Result Location Semantics

Result Location semantics added to the Language Reference, authored by @mlugg
This explains “the primary mechanism of type inference in the language”.

5 Likes

Note that RLS has never been called or referred to as “r-value semantics”, and if you’re referring to the concept of lvalue and rvalue as in C, those concepts don’t quite map neatly to Zig (or at least, their definitions become more subtle), and aren’t really related to RLS in any case. I think the term “r-value” in this post could be a bit confusing!

4 Likes

Yes, I was referring to the Lvalue (but wrote rvalue) concept of CPL (ancestor of BCPL,B,C).
I removed it from the post. Yes, it was confusing, and the rvalue was wrong.

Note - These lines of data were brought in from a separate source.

Lemma sameValueZero_refl (a : JsValue) : sameValueZero a a = true.
Proof.
  destruct a; simpl; try reflexivity.
  - apply Bool.eqb_reflx.
  - apply numSameValueZero_refl.
  - apply String.eqb_refl.
  - apply Nat.eqb_refl.
Qed.

Lemma sameValueZero_sym (a b : JsValue) : sameValueZero a b = sameValueZero b a.
Proof.
  destruct a, b; simpl; try reflexivity.
  - now destruct b, b0.
  - apply numSameValueZero_sym.
  - apply String.eqb_sym.
  - apply Nat.eqb_sym.
Qed.

Lemma sameValueZero_trans (a b c : JsValue) :
  sameValueZero a b = true -> sameValueZero b c = true -> sameValueZero a c = true.
Proof.
  destruct a, b, c; simpl; try congruence.
  - rewrite !Bool.eqb_true_iff. congruence.
  - apply numSameValueZero_trans.
  - rewrite !String.eqb_eq. congruence.
  - rewrite !Nat.eqb_eq. congruence.
Qed.

(** [===] is [SameValueZero] away from NaN. *)
Lemma strictEquals_sameValueZero (a b : JsValue) :
  strictEquals a b = true -> sameValueZero a b = true.
Proof.
  destruct a, b; simpl; try congruence.
  unfold numStrictEquals. now intros [_ H]%andb_prop.
Qed.

Lemma strictEquals_string (s : string) (b : JsValue) :
  strictEquals (JStr s) b = sameValueZero (JStr s) b.
Proof. reflexivity. Qed.

(** *** [Array.from(new Set(l))] *)

Lemma existsb_sameValueZero_false (x : JsValue) (acc : list JsValue) :
  existsb (sameValueZero x) acc = false ->
  List.Forall (fun a => sameValueZero a x = false) acc.
Proof.
  intros H. apply List.Forall_forall. intros a Ha.
  rewrite sameValueZero_sym.
  destruct (sameValueZero x a) eqn:E; [|reflexivity].
  assert (existsb (sameValueZero x) acc = true) by (apply existsb_exists; eauto).
  congruence.
Qed.

Lemma pairwiseDistinct_snoc (acc : list JsValue) (x : JsValue) :
  Spec.pairwiseDistinct acc ->
  List.Forall (fun a => sameValueZero a x = false) acc ->
  Spec.pairwiseDistinct (acc ++ [x]).
Proof.
  unfold Spec.pairwiseDistinct.
  induction 1 as [|a l Ha Hl IH]; intros Hx; simpl.
  - constructor; constructor.
  - inversion Hx; subst. constructor.
    + apply List.Forall_app. split; [assumption|]. constructor; [assumption|constructor].
    + now apply IH.
Qed.

Lemma setAdd_distinct (acc : list JsValue) (x : JsValue) :
  Spec.pairwiseDistinct acc -> Spec.pairwiseDistinct (setAdd acc x).
Proof.
  intros H. unfold setAdd. destruct (existsb (sameValueZero x) acc) eqn:E.
  - assumption.
  - apply pairwiseDistinct_snoc; [assumption|]. now apply existsb_sameValueZero_false.
Qed.

Lemma setFold_distinct (l acc : list JsValue) :
  Spec.pairwiseDistinct acc -> Spec.pairwiseDistinct (fold_left setAdd l acc).
Proof.
  revert acc. induction l as [|x l IH]; intros acc H; simpl.
  - assumption.
  - apply IH. now apply setAdd_distinct.
Qed.

Lemma setFold_keeps (l acc : list JsValue) (x : JsValue) :
  In x acc -> In x (fold_left setAdd l acc).
Proof.
  revert acc. induction l as [|y l IH]; intros acc H; simpl.
  - assumption.
  - apply IH. unfold setAdd. destruct (existsb _ acc); [assumption|].
    apply in_or_app. now left.
Qed.

Lemma setFold_from (l acc : list JsValue) (x : JsValue) :
  In x (fold_left setAdd l acc) -> In x acc \/ In x l.
Proof.
  revert acc. induction l as [|y l IH]; intros acc H; simpl in *.
  - now left.
  - apply IH in H. destruct H as [H|H]; [|now right; right].
    unfold setAdd in H. destruct (existsb _ acc); [now left|].
    apply in_app_or in H. destruct H as [H|[H|[]]]; [now left|].
    right. now left.
Qed.

Lemma setFold_covers (l acc : list JsValue) (x : JsValue) :
  In x acc \/ In x l ->
  exists u, In u (fold_left setAdd l acc) /\ sameValueZero x u = true.
Proof.
  revert acc. induction l as [|y l IH]; intros acc H; simpl in *.
  - destruct H as [H|[]]. exists x. split; [assumption|apply sameValueZero_refl].
  - destruct H as [H|[H|H]].
    + apply IH. left. unfold setAdd. destruct (existsb _ acc); [assumption|].
      apply in_or_app. now left.
    + subst y. unfold setAdd. destruct (existsb (sameValueZero x) acc) eqn:E.
      * apply existsb_exists in E. destruct E as [u [Hu Hxu]].
        exists u. split; [now apply setFold_keeps|assumption].
      * apply IH. left. apply in_or_app. right. now left.
    + apply IH. now right.
Qed.

Lemma setFold_length (l acc : list JsValue) :
  length (fold_left setAdd l acc) <= length acc + length l.
Proof.
  revert acc. induction l as [|y l IH]; intros acc; simpl.
  - lia.
  - specialize (IH (setAdd acc y)). unfold setAdd in *.
    destruct (existsb _ acc); [lia|]. rewrite length_app in IH. simpl in IH. lia.
Qed.

(** The set of a list holds pairwise different values, each taken from
    the list, and every value of the list is one of them. *)
Lemma setFromList_distinct (l : list JsValue) :
  Spec.pairwiseDistinct (setFromList l).
Proof. apply setFold_distinct. constructor. Qed.

Lemma setFromList_from (l : list JsValue) (x : JsValue) :
  In x (setFromList l) -> In x l.
Proof. intros H. apply setFold_from in H. now destruct H as [[]|H]. Qed.

Lemma setFromList_covers (l : list JsValue) (x : JsValue) :
  In x l -> exists u, In u (setFromList l) /\ sameValueZero x u = true.
Proof. intros H. apply setFold_covers. now right. Qed.

Lemma setFromList_length (l : list JsValue) :
  length (setFromList l) <= length l.
Proof. apply (setFold_length l []). Qed.

End JsFacts.

(** ** Facts about the suggestion engine *)

Module EngineFacts.
Import Js Engine Spec.

(** *** The sort by priority *)

Lemma insertByPriority_perm (s : Suggestion.t) (l : list Suggestion.t) :
  Permutation (insertByPriority s l) (s :: l).
Proof.
  induction l as [|x l IH]; simpl.
  - reflexivity.
  - destruct (Suggestion.priority s <=? Suggestion.priority x)%Z.
    + reflexivity.
    + rewrite IH. apply perm_swap.
Qed.

Lemma sortByPriority_perm (l : list Suggestion.t) :
  Permutation (sortByPriority l) l.
Proof.
  induction l as [|x l IH]; simpl.
  - reflexivity.
  - rewrite insertByPriority_perm. now constructor.
Qed.

Lemma insertByPriority_sorted (s : Suggestion.t) (l : list Suggestion.t) :
  StronglySorted priorityLe l -> StronglySorted priorityLe (insertByPriority s l).
Proof.
  induction 1 as [|x l Hl IH Hx]; simpl.
  - repeat constructor.
  - destruct (Suggestion.priority s <=? Suggestion.priority x)%Z eqn:E.
    + apply Z.leb_le in E. constructor.
      * now constructor.
      * constructor; [exact E|].
        eapply List.Forall_impl; [|exact Hx]. intros a Ha. unfold priorityLe in *. lia.
    + apply Z.leb_gt in E. constructor; [assumption|].
      eapply Permutation_Forall; [symmetry; apply insertByPriority_perm|].
      constructor; [unfold priorityLe; lia|assumption].
Qed.

Lemma sortByPriority_sorted (l : list Suggestion.t) :
  StronglySorted priorityLe (sortByPriority l).
Proof.
  induction l as [|x l IH]; simpl.
  - constructor.
  - now apply insertByPriority_sorted.
Qed.

(** Among equal priorities the order of insertion survives. *)
Lemma insertByPriority_stable (p : Z) (s : Suggestion.t) (l : list Suggestion.t) :
  List.filter (hasPriority p) (insertByPriority s l)
  = List.filter (hasPriority p) (s :: l).
Proof.
  induction l as [|x l IH]; simpl.
  - reflexivity.
  - destruct (Suggestion.priority s <=? Suggestion.priority x)%Z eqn:E.
    + reflexivity.
    + apply Z.leb_gt in E. simpl in *. rewrite IH. unfold hasPriority.
      destruct (Suggestion.priority s =? p)%Z eqn:Es; [|reflexivity].
      apply Z.eqb_eq in Es.
      destruct (Suggestion.priority x =? p)%Z eqn:Ex; [|reflexivity].
      apply Z.eqb_eq in Ex. lia.
Qed.

Lemma sortByPriority_stable (p : Z) (l : list Suggestion.t) :
  List.filter (hasPriority p) (sortByPriority l) = List.filter (hasPriority p) l.
Proof.
  induction l as [|x l IH]; simpl.
  - reflexivity.
  - rewrite insertByPriority_stable. simpl. now rewrite IH.
Qed.

(** *** Lists of a known length *)

Lemma length_one {A : Type} (l : list A) : length l = 1 -> exists x, l = [x].
Proof. destruct l as [|x [|y l]]; simpl; try discriminate. eauto. Qed.

Lemma length_zero {A : Type} (l : list A) : length l = 0 -> l = [].
Proof. now destruct l. Qed.

(** *** The rule table on one date and one measure *)

Lemma collected_date_measure (rt : JsRuntime) (d m : FieldAnalysis) (n : nat) :
  collected rt [] [m] [d] n
  = [ sug "line" 1 "Time series data - show trend over time";
      sug "bar" 2 "Time periods - compare values across time periods" ].
Proof.
  unfold collected, pushedByRules, ruleLargeDataset. simpl.
  destruct (10000 <? Z.of_nat n)%Z; reflexivity.
Qed.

I’ve read through the linked section. The part about location semantics makes sense, but the table I find confusing/mystifying. 1. What does it mean that “x has no result location”? Is that just a meaning that the expression doesn’t “move” x? 2. What does it mean that the Parent Expression is Ptr? I get that a lot of those deal with pointers (or arrays, etc.) but not all of the do, or at least not obviously to me.

I ask not to be critical, but to understand better. I read any RLS occasionally here on the threads, but want to understand what’s the big deal.

The compiler must allocate a location to store the result (cannot optimize it using an existing location).

Cannot find it anywhere. Parent Result Type is used in the first table and you can replace it with Result Type; there is no special meaning for parent.

2 Likes

This video explains them all:

  • parameter reference optimization
  • result location semantics

and their current problems.

Sorry I meant Result Location in the second table.

In the second table, column Result Location, there two values: - and ptr.

  • -” means nothing (e.g. in var val: T = x => result location of x is &val)
  • ptr” is just a name for the 1st column expression (e.g. in ptr = .{ .a = x } => result location of x is &ptr.a)
1 Like

I read it and I have to admit, that example went past my bat until I looked at it more than once. It’s hard to express the idea being presented, though. I don’t have a better way of saying what it’s trying to communicate.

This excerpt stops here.